Abstract

Our goal was to link impaired module patterns to mobility task performance in persons poststroke. Kinematic, kinetic, and electromyography (EMG) data were collected from 27 poststroke subjects and from 17 healthy control subjects. Each subject walked on a treadmill at their self‐selected walking speed in addition to a randomized block design of four steady‐state mobility capability tasks: walking at maximum speed, and walking at self‐selected speed with maximum cadence, maximum step length, and maximum step height. The number of modules required to account for >90% of the variability accounted for the EMG patterns of each muscle was found using nonnegative matrix factorization. Module compositions of each module during each task were compared to the average module in self‐selected walking using Pearson's correlations.

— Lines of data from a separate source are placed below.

(* ===== verification/External.v ===== *)
(** * Third-party interfaces

    What the program relies on of code outside the repository: the goleveldb
    store, go-ethereum's crypto and common packages, base58, and the order
    interface [Order2Credit] the credit manager calls. Each class states the
    operations, and as laws only what their documentation promises. *)

From S2P Require Import Prelude GoStrings.
From Stdlib Require Import SpecFloat.

(** ** goleveldb *)

Inductive db_error := ErrNotFound | DbFailure (e : string).

Class LevelDB (DB : Type) := {
  db_Get : DB -> string -> bytes + db_error;
  db_Put : DB -> string -> bytes -> DB * error;
  db_Get_Put : forall d k v d', db_Put d k v = (d', None) -> db_Get d' k = inl v;
  db_Get_Put_failed : forall d k v d' e, db_Put d k v = (d', Some e) -> db_Get d' k = db_Get d k;
  db_Get_Put_ne : forall d k k' v d' e, k ≠ k' -> db_Put d k v = (d', e) -> db_Get d' k' = db_Get d k';
}.

(** The store as a finite map, on which every write succeeds. *)
#[export] Program Instance map_db : LevelDB (gmap string bytes) | 100 := {
  db_Get d k := match d !! k with Some v => inl v | None => inr ErrNotFound end;
  db_Put d k v := (<[k := v]> d, None);
}.
Next Obligation. intros d k v d' [= <-]. by rewrite lookup_insert_eq. Qed.
Next Obligation. done. Qed.
Next Obligation. intros d k k' v d' e Hk [= <- <-]. by rewrite lookup_insert_ne. Qed.

(** After a write, the key holds the new value, or the write failed and it holds
    the old one. *)
Lemma db_Put_cases `{LevelDB DB} d k v d' e :
  db_Put d k v = (d', e) ->
  (forall k', k' ≠ k -> db_Get d' k' = db_Get d k') /\
  (db_Get d' k = inl v \/ db_Get d' k = db_Get d k).
Proof.
  intros Hp. split.
  - intros k' Hk. by eapply db_Get_Put_ne; [apply not_eq_sym|].
  - destruct e as [e|]; [right; by eapply db_Get_Put_failed|left; by eapply db_Get_Put].
Qed.

(** ** go-ethereum *)

Class EthCrypto := {
  address : Type;
  address_eq_dec :: EqDecision address;
  pubkey : Type;
  DecompressPubkey : bytes -> pubkey + string;
  PubkeyToAddress : pubkey -> address;
  address_Hex : address -> string;
  address_Bytes : address -> bytes;
  HexToAddress : string -> address;
  BytesToAddress : bytes -> address;
  Bytes2Hex : bytes -> string;
  Keccak256Hash : bytes -> bytes;
  VerifySignature : bytes -> bytes -> bytes -> bool;
  Bytes2Hex_hex : forall b, Bytes2Hex b = hex_EncodeToString b;
  address_Hex_prefix : forall a, strings_HasPrefix (address_Hex a) "0x" = true;
  address_Hex_ascii : forall a, forallb (fun c => bval c <? 128) (to_bytes (address_Hex a)) = true;
}.

(** A toy curve: keys are their bytes, 33 of them, and addresses are strings. *)
Definition sample_crypto : EthCrypto.
Proof.
  refine {| address := string; pubkey := bytes;
    DecompressPubkey b := if decide (length b = 33%nat) then inl b else inr "invalid public key";
    PubkeyToAddress pk := of_bytes pk;
    address_Hex a := if strings_HasPrefix a "0x" && forallb (fun c => bval c <? 128) (to_bytes a)
                     then a else "0x";
    address_Bytes a := to_bytes a;
    HexToAddress s := s;
    BytesToAddress b := of_bytes b;
    Bytes2Hex b := hex_EncodeToString b;
    Keccak256Hash b := take 32 (b ++ replicate 32 x00);
    VerifySignature pk h s := bool_decide (s = pk) |}%list.
  - done.
  - intros a. destruct (strings_HasPrefix a "0x") eqn:E; cbn [andb]; [|done].
    by destruct (forallb _ (to_bytes a)).
  - intros a. destruct (strings_HasPrefix a "0x"); cbn [andb]; [|done].
    destruct (forallb _ (to_bytes a)) eqn:E; [exact E|done].
Defined.

(** ** Base58 *)

Class Base58 := {
  base58_Encode : bytes -> string;
  base58_Decode : string -> bytes + string;
  base58_Decode_Encode : forall b, b ≠ [] -> base58_Decode (base58_Encode b) = inl b;
  base58_Decode_empty : exists e, base58_Decode "" = inr e;   (** "zero length string" *)
}.

(** ** protocol.Order2Credit

    The orders behind a credit: creating one pays for it on chain, checking one
    claims it. *)
Class Order2Credit (W : Type) := {
  CreateCreditOrder : W -> string -> string -> string -> outcome ((string * string * error) * W);
  CheckCreditOrder : W -> bytes -> bytes -> bytes -> outcome ((string * error) * W);
}.

(** ** cess-go-sdk's constants *)

Class CessConfig := {
  DataShards : Z;
  ParShards : Z;
  sdk_FragmentSize : Z;
  SegmentSize : Z;
  cess_config_positive : 0 < DataShards /\ 0 < ParShards /\ 0 < sdk_FragmentSize /\ 0 < SegmentSize;
}.

(** Four data and eight parity fragments of 8 MiB for a segment of 32 MiB. *)
Definition sample_config : CessConfig.
Proof. by refine {| DataShards := 4; ParShards := 8; sdk_FragmentSize := 8388608; SegmentSize := 33554432 |}. Defined.

(** ** The file cache of cess-go-tools

    It keeps files on disk under keys, evicts some, and calls the program back for
    every item added or deleted, in order. *)
Inductive cache_event := ItemAdded (key : string) | ItemDeleted (key : string).

Class FileCache (FSys C : Type) := {
  GetCacheRecord : C -> string -> (string + string) * C;
  cache_GetItem : C -> string -> bool;   (** found, and not nil *)
  cache_keys : C -> list string;         (** in the order of [TraverseCache] *)
  GetLoadRatio : C -> spec_float;
  AddCacheRecord : C -> string -> string -> list cache_event * C;
  MoveFileToCache : C -> FSys -> string -> string -> (error * list cache_event) * (C * FSys);
}.

(** ** net/url

    [ParseRequestURI] accepts an absolute URI or an absolute path, so nothing that
    neither contains a colon nor starts with a slash. *)
Class NetUrl := {
  ParseRequestURI_ok : string -> bool;
  ParseRequestURI_relative : forall s,
    has_char ":"%char s = false -> strings_HasPrefix s "/" = false -> ParseRequestURI_ok s = false;
}.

Additionally, to compare module timing, the percentage of integrated module activation timing within six regions of the gait cycle was calculated. Statistical analyses were used to compare the correlations and integrated timing across tasks. Mobility performance measures of task capability were speed change, cadence change, step length change, and step height change. We found that although some poststroke subjects had a smaller number of modules than healthy subjects, the same underlying modules (number and composition) in each subject (both healthy and poststroke) that contribute to steady‐state walking also contribute to specific mobility capability tasks. In healthy subjects, we found that module timing, but not composition, changes when functional task demands are altered during walking. However, this adaptability in module timing, in addition to mobility capability, is limited in poststroke subjects.